4つ目のチャンス


 俺が次に飛んだのは、中学生時代だ。


 2月の寒い日、雪道から俺は中学校の校舎を眺めた。


 あの頃、俺は自分を買いかぶっていた。



 俺は、漫画を読むことで同学年の他の子より早く文字を覚えた。アドバンテージはそれだけだった。それだけでも、小学生・中学生のうちは学力で優位を保てた。


 中学生の頃、今では考えられないことだが、中間テストと期末テストの時に、科目合計順位名簿が廊下の壁に貼り出されていた。俺は最初のうちは自分が上位にいることを確認したが、すぐに興味を失って、結果を見ないようになった。


 いちいち見るのもかっこ悪いとさえ思っていた。この頃には、相当なひねくれ野郎になっていた。


 俺が決定的に自分を見誤ってしまったのは、3年生の時の模擬試験(正確な名称を思い出せない)で、まぐれで全県4位を取ってしまったときだった。
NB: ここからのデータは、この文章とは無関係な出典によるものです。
Lemma morecore_ok s F A nunits fuel : heap_ok s F A -> 1 <= nunits < 2 ^ 28 -> ar_brk s + 8 * more nunits < 2 ^ 32 ->
  (length F + 1 < fuel)%nat ->
  if grant (ar_brk s) (8 * more nunits) then
    exists s', morecore grant fuel nunits s = Ret (ar_freep s') s' /\
      heap_ok s' (fl_insert (ar_brk s, more nunits) F) A /\ ar_brk s' = ar_brk s + 8 * more nunits /\ untouched s s' A
  else morecore grant fuel nunits s = Ret 0 s.
Proof.
  intros H Hn Hk Hfuel. assert (Hm : 1 <= more nunits < 2 ^ 28) by (unfold more; destruct (Z.ltb_spec nunits 4096); lia).
  unfold morecore. change (if nunits <? 4096 then 4096 else nunits) with (more nunits).
  assert (Es : s32 (u32 (more nunits * sizeof_header)) = 8 * more nunits).
  { unfold sizeof_header. rewrite u32_small by lia. unfold s32. rewrite Z.mod_small by lia. lia. }
  rewrite Es. unfold sbrk. destruct (hk_base _ _ _ H) as [Hb0 Hb1].
  destruct (grant (ar_brk s) (8 * more nunits)) eqn:Eg; step by (cbv beta; rewrite Eg; reflexivity).
  - rewrite (u32_small (ar_brk s + _)) by lia. destruct (Z.eqb_spec (ar_brk s) (u32 (-1))) as [E|_].
    { assert (u32 (-1) = 2 ^ 32 - 1) by reflexivity. lia. }
    unfold set_size. rewrite bind_modify.
    destruct (heap_grow s F A (more nunits) H ltac:(lia) Hk) as (HN & Hg & Hu).
    set (s1 := put (ar_brk s) _ _) in *. change (put (ar_brk s) _ (s <| ar_brk := ar_brk s + 8 * more nunits |>)) with s1.
    destruct (free_ok s1 F _ (ar_brk s) (more nunits) fuel Hg) as (s' & E & Hs' & Ek & Hu'); [apply lookup_insert_eq | exact Hfuel|].
    exists s'. unfold sizeof_header. step by (exact E). split; [reflexivity|]. rewrite delete_insert_id in Hs', Hu' by exact HN.
    split; [exact Hs'|]. split; [rewrite Ek; reflexivity | exact (untouched_trans _ _ _ _ Hu Hu')].
  - reflexivity.
Qed.
(* ===== verification/JosString.v ===== *)
(** * JOS: strings and memory

    [src/labs/lab02-mem-management/lib/string.c] on the flat byte memory of
    [CString.v].  Loops without a bound in the code take a [fuel] argument and
    return [None] when it is used up; any fuel beyond the terminator is
    enough.  The string instructions of the inline assembly are the loops they
    perform; [strtol()] reads a string given as its bytes without the NUL. *)
From S2P Require Import Prelude.
From S2P Require Import CString.
From S2P Require Import Printfmt.

(** *** Strings in memory *)

Fixpoint strlen (fuel : nat) (m : mem) (s : Z) : option Z :=
  match fuel with
  | O => None
  | S fuel' => if m s =? 0 then Some 0 else Z.add 1 <$> strlen fuel' m (s + 1)
  end.
Fixpoint strnlen (m : mem) (s : Z) (size : nat) : Z :=
  match size with
  | O => 0
  | S size' => if m s =? 0 then 0 else 1 + strnlen m (s + 1) size'
  end.
Fixpoint strcpy (fuel : nat) (m : mem) (dst src : Z) : option mem :=
  match fuel with
  | O => None
  | S fuel' =>
      let m' := store8 m dst (m src) in
      if m src =? 0 then Some m' else strcpy fuel' m' (dst + 1) (src + 1)
  end.
Definition strcat (fuel : nat) (m : mem) (dst src : Z) : option mem :=
  len ← strlen fuel m dst;
  strcpy fuel m (dst + len) src.
Fixpoint strncpy (m : mem) (dst src : Z) (size : nat) : mem :=
  match size with
  | O => m
  | S size' =>
      let m' := store8 m dst (m src) in
      (* If strlen(src) < size, null-pad 'dst' out to 'size' chars *)
      strncpy m' (dst + 1) (if negb (m' src =? 0) then src + 1 else src) size'
  end.
(** [while (--size > 0 && *src != '\0') *dst++ = *src++; *dst = '\0';] from
    [size - 1] on: the memory and [dst]. *)
Fixpoint strlcpy_loop (m : mem) (dst src : Z) (size : nat) : mem * Z :=
  match size with
  | O => (store8 m dst 0, dst)
  | S size' =>
      if m src =? 0 then (store8 m dst 0, dst)
      else strlcpy_loop (store8 m dst (m src)) (dst + 1) (src + 1) size'
  end.
Definition strlcpy (m : mem) (dst src size : Z) : mem * Z :=
  if 0 <? size then
    let '(m', d) := strlcpy_loop m dst src (Z.to_nat (size - 1)) in (m', d - dst)
  else (m, 0).
Fixpoint strcmp (fuel : nat) (m : mem) (p q : Z) : option Z :=
  match fuel with
  | O => None
  | S fuel' => if negb (m p =? 0) && (m p =? m q) then strcmp fuel' m (p + 1) (q + 1) else Some (m p - m q)
  end.
Fixpoint strncmp (m : mem) (p q : Z) (n : nat) : Z :=
  match n with
  | O => 0
  | S n' => if negb (m p =? 0) && (m p =? m q) then strncmp m (p + 1) (q + 1) n' else m p - m q
  end.
(** A null pointer is 0. *)
Fixpoint strchr (fuel : nat) (m : mem) (s c : Z) : option Z :=
  match fuel with
  | O => None
  | S fuel' => if m s =? 0 then Some 0 else if m s =? u8 c then Some s else strchr fuel' m (s + 1) c
  end.
Fixpoint strfind (fuel : nat) (m : mem) (s c : Z) : option Z :=
  match fuel with
  | O => None
  | S fuel' => if m s =? 0 then Some s else if m s =? u8 c then Some s else strfind fuel' m (s + 1) c
  end.
(** ** The keyboard *)

Record kbd := mk_kbd { k_shift : bool; k_ctl : bool; k_alt : bool; k_caps : bool; k_num : bool; k_scroll : bool }.
Definition bit (b : bool) (mask : Z) : Z := if b then mask else 0.
Definition encode (k : kbd) : Z :=
  bit (k_shift k) 1 + bit (k_ctl k) 2 + bit (k_alt k) 4 + bit (k_caps k) 8 + bit (k_num k) 16 + bit (k_scroll k) 32.

(** A key: the scan code, 128 more for those behind an E0 byte. *)
Definition is_shift (i : Z) : bool := (i =? 0x2A) || (i =? 0x36).
Definition is_ctl (i : Z) : bool := (i =? 0x1D) || (i =? 0x9D).
Definition is_alt (i : Z) : bool := (i =? 0x38) || (i =? 0xB8).
Definition key_down (k : kbd) (i : Z) : kbd :=
  mk_kbd (k_shift k || is_shift i) (k_ctl k || is_ctl i) (k_alt k || is_alt i)
    (xorb (k_caps k) (i =? 0x3A)) (xorb (k_num k) (i =? 0x45)) (xorb (k_scroll k) (i =? 0x46)).
Definition key_up (k : kbd) (i : Z) : kbd :=
  mk_kbd (k_shift k && negb (is_shift i)) (k_ctl k && negb (is_ctl i)) (k_alt k && negb (is_alt i))
    (k_caps k) (k_num k) (k_scroll k).
Definition swap_case (c : Z) : Z :=
  if (97 <=? c) && (c <=? 122) then c - 32 else if (65 <=? c) && (c <=? 90) then c + 32 else c.
(** The character of key [i] with the modifiers as they are. *)
Definition key_char (k : kbd) (i : Z) : Z :=
  let c := nth (Z.to_nat i) (if k_ctl k then ctlmap else if k_shift k then shiftmap else normalmap) 0 in
  if k_caps k then swap_case c else c.
Definition reboots (k : kbd) (c : Z) : bool := k_ctl k && k_alt k && (c =? KEY_DEL).
(* ===== verification/JosReadline.v ===== *)
(** * readline() and the words of a command

    From the keys to the line in memory: readline() against an editor of
    lists, for whatever the devices deliver; then the line cut into words. *)
From S2P Require Import Prelude.
From S2P Require Import CString.
From S2P Require Import Printfmt.
From S2P Require Import JosString.
From S2P Require Import JosConsole.
From S2P Require Import JosTerm.
From S2P Require Import JosInput.
From S2P Require Import JosMonitor.

(** ** What getchar() returns *)

(** What the devices deliver at one poll: bytes of the serial port, and keys. *)
Definition batch : Type := list Z * list event.
Definition batch_ok (b : batch) : Prop := Forall byte b.1 /\ forallb event_ok b.2 = true.
(** The waiting characters after a poll; [x] tells whether there is a serial port. *)
Definition after_poll (x : bool) (k : kbd) (q : list Z) (b : batch) : list Z :=
  received q ((if x then nonzero b.1 else []) ++ typed_chars k b.2).
(** The characters of getchar(), one for a poll at most. *)
Fixpoint chars (x : bool) (k : kbd) (q : list Z) (bs : list batch) : list Z :=
  match bs with
  | [] => []
  | b :: bs =>
      let w := after_poll x k q b in
      (if List.hd 0 w =? 0 then [] else [List.hd 0 w]) ++ chars x (fold_left kbd_step b.2 k) (tail w) bs
  end.

Lemma typed_chars_bytes : forall es k, forallb event_ok es = true -> Forall byte (typed_chars k es).
Proof.
  induction es as [|e es IH]; intros k; cbn [forallb typed_chars]; [constructor|]. intros [He Hes]%andb_prop.
  apply Forall_app. split; [|apply IH, Hes]. cbv zeta. destruct (_ =? 0); [constructor|].
  constructor; [apply event_char_range, He | constructor].
Qed.
Lemma after_poll_bytes x k q b : Forall byte q -> batch_ok b -> Forall byte (after_poll x k q b).
Proof.
  intros Hq [H1 H2]. unfold after_poll, received. apply Forall_drop, Forall_app. split; [exact Hq|]. apply Forall_app.
  split; [|apply typed_chars_bytes, H2]. destruct x; [|constructor]. unfold nonzero. apply list.Forall_forall. intros c [_ Hc]%list_elem_of_filter.
  exact (proj1 (list.Forall_forall _ _) H1 c Hc).
Qed.
Lemma chars_bytes x : forall bs k q, Forall byte q -> Forall batch_ok bs -> Forall byte (chars x k q bs).
Proof.
  induction bs as [|b bs IH]; intros k q Hq Hb; cbn [chars]; [constructor|]. apply Forall_cons in Hb as [H1 H2].
  pose proof (after_poll_bytes x k q b Hq H1) as Hw. apply Forall_app. split.
  - destruct (_ =? 0) eqn:E; [constructor|]. destruct (after_poll x k q b); [discriminate|]. apply Forall_cons in Hw as [? _]. auto.
  - apply IH; [|exact H2]. destruct (after_poll x k q b); [constructor | apply Forall_cons in Hw; tauto].
Qed.
(** * stream-server: a TCP connection dispatcher with a fixed worker pool

    Shallow embedding of [source/platform/x64/linux/stream-server.c].

    The C functions are written as programs over the calls they make to
    the C library, to pthreads, to the kernel, to the dynamic queue and to
    the caller's handler.  A program is a finite tree: a node is one call,
    its branches are the values the call may return.  Three semantics are
    given to these trees:

    - [runs]: the sequences of calls one thread can make, with the values
      it gets back (no assumption on the environment);
    - [op_step]: what one call does to the state of the process (heap,
      descriptors, queue, mutex, condition variable);
    - [step]: the interleaving of the main thread and of the workers. *)

From Stdlib Require Import ZArith Lia String.
From stdpp Require Import base list gmap sets.

Local Open Scope Z_scope.

(** ** Values *)

(** Thread identifiers: 0 is the thread that calls [stream_server_create],
    the workers are numbered from 1 in creation order. *)
Abbreviation tid := nat (only parsing).

(** A non-null pointer is the identifier of an allocated block.  Blocks are
    numbered in allocation order and a number is never given twice, so a
    block identifies one allocation even after it was freed.  A pointer
    that may be NULL is an [option ptr]. *)
Abbreviation ptr := nat (only parsing).

(** The fields of [struct stream_server] and [struct
    stream_server_connection] that are read through a pointer by another
    function than the one that wrote them. *)
Inductive field : Set :=
| connection_handler
| connection_handler_context
| socket_fd
| id.

Global Instance field_eq_dec : EqDecision field.
Proof. solve_decision. Defined.

(** [size_t] has 64 bits on this platform (x64, Linux): what is passed
    for a [size_t] is taken modulo 2^64, so that -1 arrives as
    [SIZE_MAX]. *)
Definition SIZE_MAX : Z := 2 ^ 64 - 1.
Definition to_size_t (z : Z) : Z := z mod 2 ^ 64.

(** What [write(2)] does on a socket: it returns (a count, or -1), or,
    when the peer has closed the connection, the process gets SIGPIPE. *)
Inductive written : Set :=
| Returned (r : Z)
| Sigpipe.

(** What [calloc] is asked for. *)
Inductive ctype : Set :=
| stream_server_t
| pthread_t
| stream_server_connection_t.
 これで俺は、自分が『デキるやつ』だと錯覚してしまったのだ。



 特別教室棟(だっけか?)の窓が開き、内履きシューズを持って長靴を履いた生徒がその窓から飛び降りた。


 あれが『勘違い男』の俺だ。


 当時、高校入試に備えて放課後に補習授業が行われていた。確か生徒をA、B、Cぐらいにランク分けして、特別教室棟で行われたのだが、俺は移動するふりをして脱走していたのだ。


 おそらく同級生は呆れていただろう。先生も何も言わなかった。俺からしてみれば、逮捕状のない『任意取り調べ』なんだから、帰っても良いだろうというくらいの感覚だった。


 俺はそれほど勉強が嫌いだったのだ。宿題がなければ、家に帰って勉強することもなかった。


 俺は、雪を漕いで歩いてきた中学生の俺を呼び止めて言った。


「信じられないだろうが、俺は10年後から来た君だ」


本当は45年後から来たのだが。


「今勉強しないと、君は未来に苦しむことになる。高校入試で冷や汗をかくことになるし、入学しても勉強について行けなくなる」


「何言ってんの、おじさん」

10年後の姿でも『おじさん』か。小生意気なガキだ。


「君はこのままでは、社会に出ても出世のできない落ちこぼれになってしまうんだぞ」

「何言ってんの」小生意気な俺は言った。「俺、小説家になるんだもん」


「なれないんだよ」俺は少しイラついてきた。「とりあえず会社に勤めながら小説を書こうと思ったけど、忙しくて書けやしないんだよ。定年になるまで、一つも書けないんだ」


「10年後の俺だったら、なんでそんな先のことがわかるんだよ」


痛いところを突いてくるな。


「俺はタイムトラベルして、未来へ行ってきたんだ。それから今度は過去にやって来た。過去を変えるために」


「おじさん、SFの読み過ぎだって。本当は先生に頼まれたんじゃないの?その手には乗らないよ」


 俺は死神の言葉を思い出した。


『あなたが過去の自分に助言したとしても、過去のあなたが言うことを聞くとは限りませんよ』


冗談じゃねえぞ。せっかくここまで来たってえのに。言うことを聞けよ、俺。


「なあ、頼むよ。全部本当のことなんだ。今変わらなければ、絶望の未来が待っているんだ。お前、ピアノもギターも結局弾けなかっただろう?漫画家になるのも諦めた。不器用なんだよ、本当は。全県4位の成績なんて、まぐれなんだよ」


 小生意気な俺は、無視して帰って行く。


「待ってくれよ。信じてくれ。今勉強しなきゃ、お先真っ暗なんだよ。なあ、頼むよ・・・」


 結局俺は、過去の俺を変えられなかった・・・。



※※※※※※※※※※※※※※※※※※※※※※※※※※※※※※※※※※※※



「4つ目のチャンス、判定を行います」


 結果はもうわかっているよ・・・。